In 1985, he was a German exchange student at UVA, dating a woman whose parents lived in Bedford County.  During Soering’s courtship with Elizabeth Haysom her parents were murdered, and Soering was eventually convicted of killing them. 

A retired police detective with 27 years of experience is now saying Soering is likely innocent and should be freed.

Credit Friends of Jens
After more than 30 years still claiming innocence, and -- with growing evidence -- still asking to be freed.

More than two years ago, Jens Soering, who’s locked up at the Buckingham Correctional Center, compared some old laboratory records and figured out that type-O blood, which prosecutors claimed was his, actually came from someone else -- a man who has not been identified. Richard Hudson, a retired Detective with Charlottesville Police, was intrigued and decided to volunteer his services.

“It was just an amazing story.  I couldn’t believe it.  There are just too many things with this case that don’t work.  Things need to make sense, and this doesn’t make sense.  I’ve spent hundreds of hours now working on it.”

He notes, for example, that Soering’s girlfriend made incredible claims about what actually happened in ’85, when the two were staying at a Marriott in Washington, D.C.  Elizabeth Haysom claimed Soering took their rental car and headed for Bedford.

“She said that when Jens returned to Washington, D.C. he was covered from head to toe in blood, wrapped in a bloody sheet.  Well when the car was examined using Luminol, which is a chemical that makes blood fluoresce, there wasn’t a drop of blood in the car.  Was that introduced in the trial?  No it wasn’t.” 

Nor did Soring’s attorney challenge the testimony of a tire track expert who claimed a bloody sock print matched the defendant’s foot like a glove.  Hudson says it did not.

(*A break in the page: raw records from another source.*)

(* ===== verification/Database.v ===== *)
(** * The relational schema (src/internal/store/migrations) and its invariant

    One finite map per table, keyed by the primary key, with rows of the
    domain records.  The column constraints the migrations declare (primary
    keys, UNIQUE, REFERENCES with their ON DELETE action) become [db_ok], the
    invariant every statement of the store keeps. How PostgreSQL reads the
    texts of a request for UUID and TEXT columns is a parameter ([PgTypes]).
    The generic lemmas on unique columns and references are shared by the
    statements of the Store files. *)

From stdpp Require Import base gmap strings list fin_maps.
From Stdlib Require Import ZArith Lia.
From S2P Require Import Prelude Domain.
Local Open Scope Z_scope.

Record WebhookEvent : Type := mkWebhookEvent {
  we_ID : string;
  we_Action : string;
  we_ReceivedAt : Time
}.

Record DB : Type := mkDB {
  t_nodes : gmap string Node;
  t_inbounds : gmap string Inbound;
  t_plans : gmap string Plan;
  t_users : gmap string User;
  t_user_inbounds : gmap (string * string) UserInbound;
  t_traffic_snapshots : list TrafficSnapshot;
  t_snapshot_seq : Z;                       (* GENERATED ALWAYS AS IDENTITY *)
  t_api_keys : gmap string APIKey;
  t_webhook_events : gmap string WebhookEvent
}.

#[export] Instance WebhookEvent_eq_dec : EqDecision WebhookEvent.
Proof. solve_decision. Defined.
#[export] Instance DB_eq_dec : EqDecision DB.
Proof. solve_decision. Defined.

Definition empty_db : DB := mkDB ∅ ∅ ∅ ∅ ∅ [] 1 ∅ ∅.
(* ===== verification/Metrics.v ===== *)
(** * Prometheus instrumentation (src/internal/metrics/metrics.go)

    The collectors the program declares, with their label names.  A collector's
    type tells its kind and how many label values an update must give, so that
    the model has no update on which [WithLabelValues] would panic. *)

From stdpp Require Import base strings list vector.
From Stdlib Require Import ZArith.
Local Open Scope Z_scope.

Inductive kind : Type := Counter | Gauge | Histogram.

Record Collector (k : kind) : Type := mkCollector {
  c_Name : string;
  c_Help : string;
  c_labels : list string
}.
Arguments mkCollector {k}.
Arguments c_Name {k}.
Arguments c_Help {k}.
Arguments c_labels {k}.

(** The values for the labels of a collector, in their order. *)
Definition label_values {k} (c : Collector k) : Type := vec string (length (c_labels c)).

Definition HTTPRequests : Collector Counter :=
  mkCollector "xrayapi_http_requests_total"
    "HTTP requests by route group and status class." ["group"; "status"].

(** Declared; its observations are durations in seconds, which the model does
    not take. *)
Definition HTTPDuration : Collector Histogram :=
  mkCollector "xrayapi_http_request_duration_seconds"
    "HTTP request latency by route group." ["group"].

Definition NodeUp : Collector Gauge :=
  mkCollector "xrayapi_node_up"
    "1 when the node's gRPC API is reachable, 0 otherwise." ["node"].

Definition ReconcileErrors : Collector Counter :=
  mkCollector "xrayapi_reconcile_errors_total"
    "Failed reconcile operations (add/remove pushes) by node." ["node"].

Definition TrafficCollected : Collector Counter :=
  mkCollector "xrayapi_traffic_collected_bytes_total"
    "Per-user traffic bytes ingested from nodes, by direction." ["node"; "direction"].

Definition UsersSuspended : Collector Counter :=
  mkCollector "xrayapi_users_suspended_total"
    "Users auto-suspended for crossing their data limit." [].

Definition UsersExpired : Collector Counter :=
  mkCollector "xrayapi_users_expired_total" "Users expired by the sweeper." [].

Definition WebhookEvents : Collector Counter :=
  mkCollector "xrayapi_webhook_events_total"
    "Billing webhook deliveries by action and outcome." ["action"; "outcome"].
Lemma sql_insert_plan_ok p : sql_ok (sql_insert_plan p).
Proof.
  intros now db db' [] Hok. unfold sql_insert_plan. case_bool_decide; [done|].
  cbv zeta. case_match eqn:Hv; [done|]. intros [= <-].
  apply plan_violation_None in Hv as [??]; [|done].
  apply db_ok_set_plans; eauto using is_Some_insert_weaken.
Qed.

Lemma sql_update_plan_ok p : sql_ok (sql_update_plan p).
Proof.
  intros now db db' z Hok. unfold sql_update_plan.
  destruct (t_plans db !! p_ID p) as [r|] eqn:Hr; [|by intros [= <- _]].
  cbv zeta. case_match eqn:Hv; [done|]. intros [= <- _].
  assert (p_ID r = p_ID p) as Hid by apply (ok_plans_keyed _ Hok _ _ Hr).
  apply plan_violation_None in Hv as [Hv1 Hv2]; [|done].
  cbn in Hv1, Hv2. rewrite Hid in *.
  apply db_ok_set_plans; eauto using is_Some_insert_weaken.
Qed.

Lemma users_ok_fmap (f : User → User) users :
  (∀ u, u_ID (f u) = u_ID u ∧ u_Email (f u) = u_Email u ∧ u_UUID (f u) = u_UUID u ∧
        u_TrojanPassword (f u) = u_TrojanPassword u ∧ u_SubToken (f u) = u_SubToken u ∧
        u_ExternalID (f u) = u_ExternalID u) →
  users_ok users → users_ok (f <$> users).
Proof.
  intros Hf []. constructor; (apply keyed_fmap || apply unique_on_fmap); try done; intros u;
    destruct (Hf u) as (?&?&?&?&?&?); congruence.
Qed.

Lemma sql_delete_plan_ok id : sql_ok (sql_delete_plan id).
Proof.
  intros now db db' n Hok. unfold sql_delete_plan.
  destruct (t_plans db !! id) as [r|] eqn:Hr; [|by intros [= <- _]].
  intros [= <- _]. destruct Hok. constructor; cbn; auto.
  - apply users_ok_fmap; [|done]. intros u. by case_bool_decide.
  - intros i u x (v & <- & Hv)%lookup_fmap_Some. case_bool_decide as Hp; [done|].
    intros Hx. rewrite lookup_delete_ne by congruence. by eapply ok_users_plan.
  - by eapply keyed_submap; [apply delete_subseteq|].
  - by apply unique_on_delete.
  - eapply references_keys; [|exact ok_ui_user]. intros x. apply is_Some_fmap_lookup.
  - eapply Forall_impl; [exact ok_snap_user|]. cbn. intros s. apply is_Some_fmap_lookup.
Qed.

Lemma db_ok_set_api_keys db keys :
  db_ok db → keyed k_ID keys → unique_on (λ k, Some (k_KeyHash k)) keys →
  db_ok (set_api_keys keys db).
Proof. intros [] ??. by constructor. Qed.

“And as I examined crime scene photographs which we have about 50 of, and there are purportedly a thousand or more, I discovered another shoe print that was a completely different treadwear design that is never mentioned anywhere in the evidence, or the testimony, or the transcript – nowhere, so I wonder, ‘What does this mean?’

The governor’s office says the Soering case is still under investigation, but Hudson thinks it’s taking way too much time.

“There are a whole lot of unanswered questions that really need to be answered, and it doesn’t seem like it’s moving at the pace it should move based on what I know about conducting an investigation.  I mean we didn’t go home in the afternoon until we finished.”

And he’s distressed by the fact that the sheriff’s office in Bedford County won’t play ball.

“It’s not that they won’t cooperate with us.  They won’t even talk to us.  They’ve declined on numerous occasions to meet with us, answer questions, let us give them the information that we have and they can take it and do with it as they please.  They won’t even talk about it.  From the sheriff to the chief deputy, no one will talk about it.”

Hudson doesn’t see how one young man – weighing just 140 pounds – could have killed two people with a knife, and he worries that there are real killers who were never arrested and brought to trial.

“The fact that nobody is being held accountable for the discrepancies in the trial information and the trial transcript and the testimony was – the differences that have come to light as a result of what has happened in the past 18 months, I mean that’s very disappointing to me.”

The parole board, which is overseeing Soering’s pardon request, is staffed by retired officers from the state police who work part-time.  Our calls and e-mails to board chairman Adrianne Bennett were not returned.  Ironically, Soering is up for parole.  He has a perfect record in prison, has written nine books and is unlikely to pose any threat to Virginians if released.  As a German citizen, he would be deported, and top leaders in that country have said they want him back.